Here we discuss the pharmacological mechanisms of the anticoagulant, anti-inflammatory and direct antiviral activities of heparin. On the basis of these critical functions of heparin, we illustrate both the preclinical and clinical evidence that heparin therapy has multiple effects for COVID-19. The therapeutic approach of using heparin to manage COVID-19 may provide a strategy to decrease SARS-CoV-2 related morbidity and mortality. Meanwhile, we also bring up the innate adverse effects of heparin and the underlying challenges of implementing heparin therapy for SARS-CoV-2 infection.

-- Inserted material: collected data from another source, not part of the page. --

(* ===== verification/SqlStore.v ===== *)
(** * The SQL Turn store: service/agentturn/sql_store.go

    Admission, ownership reads, unfenced event appends and transitions,
    cancellation and replay over the tables of [SqlDatabase].  A call meets an
    environment: its context, the database clock, how the driver ends its
    transaction, and what other transactions commit between its statements when
    it issues more than one transaction. *)

From Stdlib Require Import Ascii.
From stdpp Require Import sorting.
From S2P Require Import Prelude GoText GoJson AgentContract TurnTypes MemoryStore TurnService ExecutionTypes SqlDatabase.

Record storeEnv := mkStoreEnv {
  se_ctx : context;
  se_clock : result time;
  se_outcome : txOutcome;
  se_others : nat → Database → Database;
  se_resolveOutcome : txOutcome
}.

(** ** Lookups *)

Definition validateOwnedStorageLookup (principalID : PrincipalID) (threadID : ThreadID)
    (turnID : TurnID) : validation :=
  first_error
    [ validateBoundedText principalID MaxPrincipalIDBytes;
      validatePathSegment threadID MaxThreadIDBytes;
      validatePathSegment turnID MaxTurnIDBytes ].

Definition turn_in_scope (candidate : Turn) (r : sqlTurnRow) : bool :=
  bool_decide (r.(tr_PrincipalID) = candidate.(turn_PrincipalID))
  && bool_decide (r.(tr_ThreadID) = candidate.(turn_ThreadID))
  && bool_decide (r.(tr_IdempotencyKey) = candidate.(turn_IdempotencyKey)).

Definition lookupIdempotency (db : Database) (candidate : Turn) : result (option Turn) :=
  match select_one (turn_in_scope candidate) db.(db_turns) with
  | None => Ok None
  | Some row =>
    try! turn := toTurn row as ErrStoreIntegrity in
    guard! bool_decide (scopeOf turn = scopeOf candidate) else ErrStoreIntegrity;;
    Ok (Some turn)
  end.

Definition lookupTurnByID (db : Database) (turnID : TurnID) : result (option Turn) :=
  match select_one (turn_is turnID) db.(db_turns) with
  | None => Ok None
  | Some row => try! turn := toTurn row as ErrStoreIntegrity in Ok (Some turn)
  end.

Definition classifyIdempotentAdmission (existing candidate : Turn) : result AdmissionRecord :=
  guard! bool_decide (existing.(turn_CommandDigest) = candidate.(turn_CommandDigest))
    else ErrIdempotencyConflict;;
  Ok (mkAdmissionRecord existing false).

(** ** Admission *)

(** The unique keys of the Turn table. *)
Definition turn_key_taken (row r : sqlTurnRow) : bool :=
  bool_decide (r.(tr_TurnID) = row.(tr_TurnID))
  || bool_decide (r.(tr_PrincipalID) = row.(tr_PrincipalID))
     && bool_decide (r.(tr_ThreadID) = row.(tr_ThreadID))
     && bool_decide (r.(tr_IdempotencyKey) = row.(tr_IdempotencyKey)).

Definition createTurn (db : Database) (row : sqlTurnRow) : result Database :=
  guard! negb (existsb (turn_key_taken row) db.(db_turns)) else driverError;;
  Ok (set_turns db (db.(db_turns) ++ [row])).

Structure and classification of heparin

Heparin is structurally one of the most complex members in the family of polysaccharides, which is constructed from the monosaccharide building blocks of Glucosamine (GlcN), Iduronic Acid (IdoA) and Glucuronic Acid (GlcA) (Casu & Lindahl, 2001). GlcN can be N-acetylated (GlcNAc) or N-sulfated (GlcNS), both of which can be further 6-O-sulfated (GlcNAc(6S) and GlcNS(6S)).GlcNS and GlcNS(6S) can also be sulfated at carbon-3(GlcNS(3S) and GlcNS(3,6S)). GlcA and IdoA can be 2-O-sulfated (GlcA(2S) and IdoA(2S)) (Fig. 1 A) (Baytas & Linhardt, 2020). Disaccharide subunits composed of the above monosaccharides form the basic sequence units of the long, linear and highly-sulfated chain of heparin. Of these, a disaccharide composed of IdoA(2S)-GlcNS(6S) accounts for the highest proportion in heparin while other combinations of monosaccharides make up the remainder (Rabenstein, 2002; Zhang et al., 2019) (Fig. 1B). With the highly-sulfated nature of the glycosaminoglycan (GAG) chain, heparin shows the highest negative charge density (∼3.3 negative charges per disaccharide) among the known biomolecules (Weiss, Esko, & Tor, 2017). Moreover, the special arrangement sequence of this negative GAG chain can create binding sites that allow heparin to selectively and strongly interact with various proteins (Esko & Lindahl, 2001). The most well-characterized interaction is the highly specific interaction of a pentasaccharide with serine protease inhibitor antithrombin-III (AT-III), which confers heparin with excellent anticoagulant activity (Fig. 1C).

Fig. 1

Structure of Heparin. (A) Monosaccharide units of heparin. (B) The dominant repeating disaccharides of heparin. (C) Schematic illustration of pentasaccharide sequence of antithrombin-III binding site.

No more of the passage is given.